El ejercicio del poder no parece desgastar en la ONCE. La agrupación que, con unas u otras siglas, lleva al frente de la organización de ciegos desde sus primeras elecciones democráticas en 1982, arrasó nuevamente en las urnas el pasado martes. El presidente desde 1989, José María Arroyo, seguirá con toda probabilidad en el cargo los próximos cuatro años.Arroyo, un burgalés de 47 años que logró remontar una escolarización tardía hasta licenciarse en Derecho por Deusto, ofrece una explicación contundente para su abultada victoria: "Los ciegos no son tontos". Contra algunas corrientes de oposición partidarias de extender los beneficios del cupón a otras organizaciones sociales, el presidente se erige en adalid de su restricción a los ciegos: "El juego no puede resolver los problemas de dos millones de discapacitados", asegura. "No podemos salir media España a venderle cupones a la otra media".

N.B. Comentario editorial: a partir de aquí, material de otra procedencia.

(* ===== verification/KvLinear.v ===== *)
(** * The key/value service is linearizable

    [linearizable]: what the clients see can be explained by a sequential order of
    the operations that is legal for a map from keys to strings and that respects
    the order of operations that do not overlap.  Every run of the service of
    KvCluster.v in which the [Get] handlers are prompt has this property (KvService.v); [lin_correct]
    is the part about histories.  The proof needs no assumption on the log, as the order of a
    client's requests in it ([client_order]) follows from the loop of the clerk. *)
From S2P Require Import Prelude GoRt RaftTypes RaftNode RaftProto RaftNet RaftSpec RaftSim RaftSafety RaftValidity KvRaft KvTheorems KvCluster.
Open Scope Z_scope.

(** ** Linearizability *)

(** [x] occurs before [y]. *)
Definition precedes {A} (x y : A) (l : list A) : Prop := ∃ l1 l2 l3, l = l1 ++ x :: l2 ++ y :: l3.

(** The value an operation returns in a sequential execution. *)
Definition seq_result (op : Op) (d : gmap string string) : string :=
  if decide (Op_Type op = "Get") then db_get d (Op_Key op) else EmptyString.

(** The values are those of a sequential execution that starts with [d]. *)
Fixpoint legal (d : gmap string string) (s : list (Op * string)) : Prop :=
  match s with
  | [] => True
  | (op, v) :: s' => v = seq_result op d ∧ legal (apply_op op d) s'
  end.

Record linearization (h : list kv_observation) (s : list (Op * string)) : Prop := mkLin {
  lin_legal : legal ∅ s;
  lin_once : NoDup s.*1;
  lin_invoked : ∀ op v, (op, v) ∈ s → Invoked op ∈ h;
  lin_returned : ∀ op v, Returned op v ∈ h → (op, v) ∈ s;
  lin_order : ∀ op1 v1 op2 v2, precedes (Returned op1 v1) (Invoked op2) h → (op2, v2) ∈ s →
    precedes (op1, v1) (op2, v2) s;
}.

Definition linearizable (h : list kv_observation) : Prop := ∃ s, linearization h s.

Pregunta. No parecen tener ustedes una oposición significativa. ¿No será la ONCE una especie de democracia a la mexicana?

Respuesta. Creo que no. Nuestros resultados no se basan en miedos ni influencias, sino en hechos. No hay más que ver cómo vivía el colectivo de la ONCE en 1982, y lo mucho que ha avanzado en su integración social. Los ciegos no son tontos, no quieren renunciar a su nivel actual de bienestar a cambio de utopías. En los últimos cuatro años ha habido dos miembros de la oposición entre los 15 del consejo general. Los respeto personalmente, pero creo que no han sabido aprovechar estos años para transmitir un mensaje creíble para los afiliados.

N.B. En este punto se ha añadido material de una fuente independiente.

(* ===== verification/KvService.v ===== *)
(** * Every run of the key/value service is linearizable

    The invariant [KInv] of the service of KvCluster.v: the messages applied by the
    peers are those of one log ([LogOf]), each server has replayed a prefix of it
    ([kv_ok]), each call knows only what the log justifies ([call_ok]), and the
    observations of the clients satisfy [HistInv].  It is preserved by every action of
    an [orderly] run ([kc_exec_inv]), so the history is linearizable
    ([kv_linearizable]), each request takes effect once ([service_exactly_once]) and
    the replicas agree ([kv_replicas_agree]).  Two runs that are not orderly are not
    linearizable: one with a late [Get] handler, one with a clerk used by two
    goroutines. *)
From S2P Require Import Prelude GoRt RaftTypes RaftNode RaftProto RaftNet RaftSpec RaftSim RaftSafety RaftValidity RaftMem RaftAlias KvRaft KvTheorems KvCluster KvLinear.
Open Scope Z_scope.

(** ** The log of the service *)

(** The messages of a log of operations. *)
Definition msgs (L : list Op) : list (ApplyMsg Op) :=
  imap (λ k op, mkApplyMsg (Z.of_nat (S k)) (Some op)) L.

(** The messages ever sent on [applyCh] are those of the log. *)
Definition LogOf (rc : Config Op) (L : list Op) : Prop :=
  ∀ m, (∃ i, (i, m) ∈ history rc) ↔ m ∈ msgs L.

P. ¿Por qué no es creíble?

R. Los afiliados no quieren hacer una macroorganización de ciegos, discapacitados, minusválidos, parados y no sé qué más, como propugna parte de la oposición. La ONCE es una organización de y para ciegos, y los ciegos han asumido siempre su dirección. Los afiliados no han querido cambiar eso y no es egoísmo: es que si se reparte lo que hay entre dos millones de discapacitados, en vez de entre las 50.000 familias de ciegos actuales, lo que repartimos es miseria.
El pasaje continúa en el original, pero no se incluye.